What was different, then? What gave me hope? What made me feel that this was different? Was it because He was there? But He had been there all along: I had met Him, thanks to technology, several years back; several others had invaded my life, I've had the Dravids and Kumbles and Laxmans swarming my memories. Laxman remains my "official" favourite cricketer. But somewhere deep down my subconscious, He had remained. And the fact remains that He still rules, and rules good.

He wasn't as great as you portray Him to be, they said. Possibly not. But the fact remains that when He holds the bat in air that extra second as a follow-through of that straight drive of His, your heart misses a beat. It's not about whether He bats brilliantly or not. It's about the way He seduces me into absolute submission. It's about the way He has overpowered my thoughts, my rational existence into an unconditional relationship for a lifetime.

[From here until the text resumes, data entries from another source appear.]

(* ===== verification/HostApi.v ===== *)
(** The interface between the worker and its host.  [CacheHost] holds
    the four host operations sw.js calls ([caches.open],
    [cache.addAll], [caches.match], [fetch]) and observations of the
    host state (the buckets, what each answers to a request, the
    requests sent to the network, the network's answers).
    [CacheHostLaws] is what the host promises about them, from the
    Service Worker and Fetch standards; [Worker] is proved against these
    laws only, and [CacheStorage] proves that its implementation
    satisfies them.  [cache_equiv] (same buckets, same answers) is the
    equivalence on host states under which the cache reads are
    [Proper]. *)

From stdpp Require Import base list strings.
From Stdlib Require Import Morphisms.
From S2P Require Import Prelude Http.

Class CacheHost (W : Type) := {
  (** the Cache object [caches.open] fulfils with, and its bucket name *)
  CacheRef : Type;
  cache_name : CacheRef -> string;
  (** the operations the worker calls *)
  caches_open : string -> M W CacheRef;
  cache_addAll : CacheRef -> list string -> M W unit;
  caches_match : Request -> M W (option Response);
  fetch : Request -> M W Response;
  (** observations of the host state *)
  host_wf : W -> Prop;
  host_location : W -> string;
  bucket_names : W -> list string;
  bucket_match : W -> string -> Request -> option Response;
  network_log : W -> list Request;
  network_answer : W -> nat -> Request -> Settled Response;
}.

Section Derived.
Context {W : Type} `{!CacheHost W}.

(** What [caches.match] answers: the buckets in creation order, the
    first one that holds the request. *)
Definition storage_lookup (w : W) (q : Request) : option Response :=
  first_some (fun n => bucket_match w n q) (bucket_names w).

(** What the next network request answers. *)
Definition next_answer (w : W) (q : Request) : Settled Response :=
  network_answer w (length (network_log w)) q.

(** Two host states whose caches hold the same. *)
Record cache_equiv (w w' : W) : Prop := {
  ceq_names : bucket_names w = bucket_names w';
  ceq_match : forall n q, bucket_match w n q = bucket_match w' n q;
}.

(** Two host states with the same location and the same network. *)
Record same_env (w w' : W) : Prop := {
  env_location : host_location w' = host_location w;
  env_network : forall k q, network_answer w' k q = network_answer w k q;
}.
End Derived.

(** ** The outcome of [cache.addAll] *)

(** A response of the network that [cache.addAll] stores, or the reason
    it rejects. *)
Definition accept_for_cache (s : Settled Response) : Settled Response :=
  match s with
  | Fulfilled r => if add_all_acceptable r then Fulfilled r else Rejected TypeError
  | Rejected e => Rejected e
  | Pending => Pending
  end.

Lemma accept_for_cache_fulfilled s r :
  accept_for_cache s = Fulfilled r <-> s = Fulfilled r /\ add_all_acceptable r = true.
Proof.
  destruct s as [r'|e|]; simpl; [|naive_solver..].
  destruct (add_all_acceptable r') eqn:E; split; try naive_solver.
  intros [[= ->] ?]. congruence.
Qed.

(** No two requests of the batch match each other. *)
Fixpoint no_dup_match (l : list Request) : bool :=
  match l with
  | [] => true
  | q :: l' => forallb (fun q' => negb (request_matches q q')) l' && no_dup_match l'
  end.

Lemma no_dup_match_cons q l :
  no_dup_match (q :: l) = true <->
  (forall q', q' ∈ l -> request_matches q q' = false) /\ no_dup_match l = true.
Proof.
  simpl. rewrite andb_true_iff, forallb_forall.
  setoid_rewrite <-list_elem_of_In. by setoid_rewrite negb_true_iff.
Qed.

(** The outcome of [cache.addAll(paths)] in a worker at [loc] whose
    next network requests are numbered from [base]: a non-http URL is a
    [TypeError] before any request; then every request is sent, and the
    outcome is that of [Promise.all] over the checked responses; a batch
    with two matching requests is an [InvalidStateError]. *)
Definition add_all_outcome (loc : string) (answer : nat -> Request -> Settled Response)
    (base : nat) (paths : list string) : Settled unit :=
  let reqs := request_of_path loc <$> paths in
  if negb (forallb (fun q => is_http_url (req_url q)) reqs) then Rejected TypeError
  else
    match promise_all (imap (fun i q => accept_for_cache (answer (base + i) q)) reqs) with
    | Fulfilled _ => if no_dup_match reqs then Fulfilled tt else Rejected InvalidStateError
    | Rejected e => Rejected e
    | Pending => Pending
    end.

Section AddAllOutcome.
Context (loc : string) (base : nat) (ps : list string).

Lemma add_all_outcome_ext answer answer' :
  (forall k q, answer k q = answer' k q) ->
  add_all_outcome loc answer base ps = add_all_outcome loc answer' base ps.
Proof.
  intros Ha. unfold add_all_outcome.
  by erewrite (imap_ext (fun i q => accept_for_cache (answer (base + i) q))) by (intros; by rewrite Ha).
Qed.

Context (answer : nat -> Request -> Settled Response).

(** The answer checked for the [i]-th path. *)
Definition checked_answer (i : nat) (p : string) : Settled Response :=
  accept_for_cache (answer (base + i) (request_of_path loc p)).

Lemma elem_of_checked s :
  s ∈ imap (fun i q => accept_for_cache (answer (base + i) q)) (request_of_path loc <$> ps) <->
  exists i p, ps !! i = Some p /\ s = checked_answer i p.
Proof.
  rewrite elem_of_lookup_imap. unfold checked_answer. split.
  - intros (i & q & -> & Hq). apply list_lookup_fmap_Some in Hq as (p & -> & Hp). eauto.
  - intros (i & p & Hp & ->). exists i, (request_of_path loc p).
    split; [done|]. by rewrite list_lookup_fmap, Hp.
Qed.

Context (Hhttp : forallb (fun q => is_http_url (req_url q)) (request_of_path loc <$> ps) = true).

(** Every path answered with a storable response: [addAll] fulfils
    unless two paths name one file. *)
Lemma add_all_outcome_fulfilled :
  no_dup_match (request_of_path loc <$> ps) = true ->
  (forall i p, ps !! i = Some p -> exists r, checked_answer i p = Fulfilled r) ->
  add_all_outcome loc answer base ps = Fulfilled tt.
Proof.
  intros Hdup Hok. unfold add_all_outcome. rewrite Hhttp. simpl.
  destruct (all_fulfilled (imap (fun i q => accept_for_cache (answer (base + i) q))
                                (request_of_path loc <$> ps))) as [rs ->].
  { intros s (i & p & Hp & ->)%elem_of_checked. by apply (Hok i p). }
  by rewrite promise_all_fmap, Hdup.
Qed.

(** One path answered with a failure or a response [addAll] refuses:
    [addAll] rejects. *)
Lemma add_all_outcome_rejected i p :
  ps !! i = Some p -> is_rejected (checked_answer i p) = true ->
  exists e, add_all_outcome loc answer base ps = Rejected e.
Proof.
  intros Hp Hrej. unfold add_all_outcome. rewrite Hhttp. simpl.
  destruct (promise_all_rejected (imap (fun i q => accept_for_cache (answer (base + i) q))
                                       (request_of_path loc <$> ps))) as [e ->]; [|by eauto].
  apply existsb_elem_of. exists (checked_answer i p). split; [|done].
  apply elem_of_checked. eauto.
Qed.

(** No path refused and one never answered: [addAll] never settles. *)
Lemma add_all_outcome_pending i p :
  ps !! i = Some p -> checked_answer i p = Pending ->
  (forall j p', ps !! j = Some p' -> is_rejected (checked_answer j p') = false) ->
  add_all_outcome loc answer base ps = Pending.
Proof.
  intros Hp Hpend Hnone. unfold add_all_outcome. rewrite Hhttp. simpl.
  rewrite promise_all_pending; [done| |].
  - apply not_true_iff_false. intros (s & (j & p' & Hp' & ->)%elem_of_checked & Hs)%existsb_elem_of.
    by rewrite Hnone in Hs.
  - rewrite <-Hpend. apply elem_of_checked. eauto.
Qed.
End AddAllOutcome.

(** ** The laws of the host *)

Class CacheHostLaws (W : Type) `{!CacheHost W} := {
  (** a bucket that does not exist answers nothing *)
  bucket_match_absent w n q :
    host_wf w -> n ∉ bucket_names w -> bucket_match w n q = None;
  (** Query Cache answers nothing to a request that is not [GET] *)
  bucket_match_non_get w n q :
    query_applicable q = false -> bucket_match w n q = None;
  (** two requests with one method and one URL up to the fragment are
      answered alike *)
  bucket_match_compat w n q q' :
    req_method q = req_method q' -> request_matches q q' = true ->
    bucket_match w n q = bucket_match w n q';

  (** [caches.open(n)] fulfils with the bucket [n], created empty after
      the others when it is absent; nothing else changes *)
  open_spec w n :
    host_wf w ->
    exists c w', caches_open n w = (Fulfilled c, w') /\ cache_name c = n /\ host_wf w' /\
      bucket_names w' =
        (if bool_decide (n ∈ bucket_names w) then bucket_names w else bucket_names w ++ [n]) /\
      (forall n' q, bucket_match w' n' q = bucket_match w n' q) /\
      network_log w' = network_log w /\ same_env w w';

  (** [cache.addAll] only writes its own bucket and only appends to the
      network log, at most one request per path *)
  add_all_frame w c ps s w' :
    host_wf w -> cache_addAll c ps w = (s, w') ->
    host_wf w' /\ bucket_names w' = bucket_names w /\ same_env w w' /\
    (exists sent, network_log w' = network_log w ++ sent /\ length sent <= length ps) /\
    (forall n q, n <> cache_name c -> bucket_match w' n q = bucket_match w n q);
  (** its outcome *)
  add_all_outcome_spec w c ps :
    host_wf w -> cache_name c ∈ bucket_names w ->
    fst (cache_addAll c ps w) =
      add_all_outcome (host_location w) (network_answer w) (length (network_log w)) ps;
  (** on fulfilment every path was requested once and its response is
      stored in the bucket *)
  add_all_fulfilled w c ps w' :
    host_wf w -> cache_name c ∈ bucket_names w ->
    cache_addAll c ps w = (Fulfilled tt, w') ->
    network_log w' = network_log w ++ (request_of_path (host_location w) <$> ps) /\
    forall i p, ps !! i = Some p ->
      exists r, network_answer w (length (network_log w) + i) (request_of_path (host_location w) p)
                  = Fulfilled r /\
                add_all_acceptable r = true /\
                bucket_match w' (cache_name c) (request_of_path (host_location w) p) = Some r;
  (** on fulfilment the bucket answers differently only to requests
      that match a path, and these find the response stored for it *)
  add_all_fulfilled_answers w c ps w' q :
    host_wf w -> cache_name c ∈ bucket_names w ->
    cache_addAll c ps w = (Fulfilled tt, w') ->
    bucket_match w' (cache_name c) q = bucket_match w (cache_name c) q \/
    exists i p r, ps !! i = Some p /\
      request_matches q (request_of_path (host_location w) p) = true /\
      network_answer w (length (network_log w) + i) (request_of_path (host_location w) p)
        = Fulfilled r /\
      add_all_acceptable r = true /\ bucket_match w' (cache_name c) q = Some r;
  (** otherwise nothing of the batch is stored *)
  add_all_not_fulfilled w c ps s w' :
    host_wf w -> cache_addAll c ps w = (s, w') -> (forall u, s <> Fulfilled u) ->
    cache_equiv w w';

  (** [caches.match] reads and fulfils with the first bucket's answer *)
  match_spec w q :
    host_wf w -> caches_match q w = (Fulfilled (storage_lookup w q), w);

  (** [fetch] sends one request and settles with the network's answer *)
  fetch_spec w q :
    host_wf w ->
    exists w', fetch q w = (next_answer w q, w') /\ host_wf w' /\ cache_equiv w w' /\
      network_log w' = network_log w ++ [q] /\ same_env w w';
}.

(** ** [cache_equiv] is an equivalence that the reads respect *)

Section Equiv.
Context {W : Type} `{!CacheHost W}.

#[export] Instance cache_equiv_equiv : Equivalence (@cache_equiv W _).
Proof.
  split.
  - intros w. by split.
  - intros w w' [H1 H2]. split; congruence.
  - intros w1 w2 w3 [H1 H2] [H3 H4]. split; congruence.
Qed.

#[export] Instance storage_lookup_proper :
  Proper (cache_equiv ==> eq ==> eq) (@storage_lookup W _).
Proof.
  intros w w' [Hn Hm] q ? <-. unfold storage_lookup. rewrite <-Hn.
  apply first_some_ext. intros n _. apply Hm.
Qed.

#[export] Instance same_env_equiv : Equivalence (@same_env W _).
Proof.
  split.
  - intros w. by split.
  - intros w w' [H1 H2]. split; [done|]. intros. by rewrite H2.
  - intros w1 w2 w3 [H1 H2] [H3 H4]. split; [congruence|]. intros. by rewrite H4, H2.
Qed.
End Equiv.

(** ** Consequences of the laws *)

Section Consequences.
Context {W : Type} `{CacheHostLaws W}.

(** A bucket that answers must exist. *)
Lemma bucket_match_Some_in w n q r :
  host_wf w -> bucket_match w n q = Some r -> n ∈ bucket_names w.
Proof.
  intros Hwf Hm. destruct (decide (n ∈ bucket_names w)) as [?|Hn]; [done|].
  by rewrite bucket_match_absent in Hm.
Qed.
End Consequences.

#[export] Hint Resolve bucket_match_Some_in : sw.

Section Lookup.
Context {W : Type} `{CacheHostLaws W}.

(** When the bucket [n] is the only one that holds [q], [caches.match]
    answers what [n] answers. *)
Lemma storage_lookup_only w n q :
  host_wf w -> (forall n', n' <> n -> bucket_match w n' q = None) ->
  storage_lookup w q = bucket_match w n q.
Proof.
  intros Hwf Hothers. unfold storage_lookup.
  destruct (decide (n ∈ bucket_names w)) as [Hin|Hn].
  - apply (first_some_only (fun n => bucket_match w n q)); [done|].
    intros n' _ Hne. by apply Hothers.
  - rewrite bucket_match_absent by done. apply first_some_None.
    intros n' _. destruct (decide (n' = n)) as [->|Hne]; [|by apply Hothers].
    by apply bucket_match_absent.
Qed.

(** A bucket that answers makes [caches.match] answer. *)
Lemma storage_lookup_of_bucket w n q r :
  host_wf w -> bucket_match w n q = Some r -> storage_lookup w q <> None.
Proof.
  intros Hwf Hm Hnone. apply first_some_None with (x := n) in Hnone; [congruence|].
  eauto with sw.
Qed.

(** Opening a bucket changes no answer of the cache. *)
Lemma open_storage_lookup w n c w' q :
  host_wf w -> caches_open n w = (Fulfilled c, w') -> storage_lookup w' q = storage_lookup w q.
Proof.
  intros Hwf Hopen.
  destruct (open_spec w n Hwf) as (c' & w'' & Hopen' & _ & _ & Hnames & Hm & _).
  rewrite Hopen in Hopen'. simplify_eq. unfold storage_lookup. rewrite Hnames.
  case_bool_decide.
  - apply first_some_ext. intros. apply Hm.
  - rewrite first_some_app. simpl. rewrite Hm, (bucket_match_absent w n) by done.
    erewrite first_some_ext by (intros; apply Hm). by destruct (first_some _ _).
Qed.
End Lookup.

At times I wonder whether it's a bat He yields. The bat seems to fit so naturally into His arms that it I often get the feeling that He might well have been an Egyptian scribe from some long-lost period of glory, marvelled at the realisation of the immense power of mastering a language. He might have been there for ages, composing masterpieces in a language familiar to all, but mastered only by Him.

How epic was the 175? I wish I had encountered something similar before, so that I could have compared. There was He, completely oblivious to the fact that this was a mere workplace for Him: workplaces are meant to carry out mundane jobs like receiving parcels, attending board meetings and visiting sites; not to have fun and mesmerise worshippers, take them under complete control and make them bow to His wish. But does He care? Since when did Masters bother about the rules set by us?

I wish I were better with words. I wish I could do something to satisfy My Hero, the way He has done me over time, and especially during the 175. Sigh...

2 comments:

  1. Yes. Tendulkar played brilliantly. And I have crush on Steve Waugh. And this IS about cricket.
    Hmph.

    ReplyDelete
  2. nice piece of work. i think this was one of the greatest innings ever played in ODIs.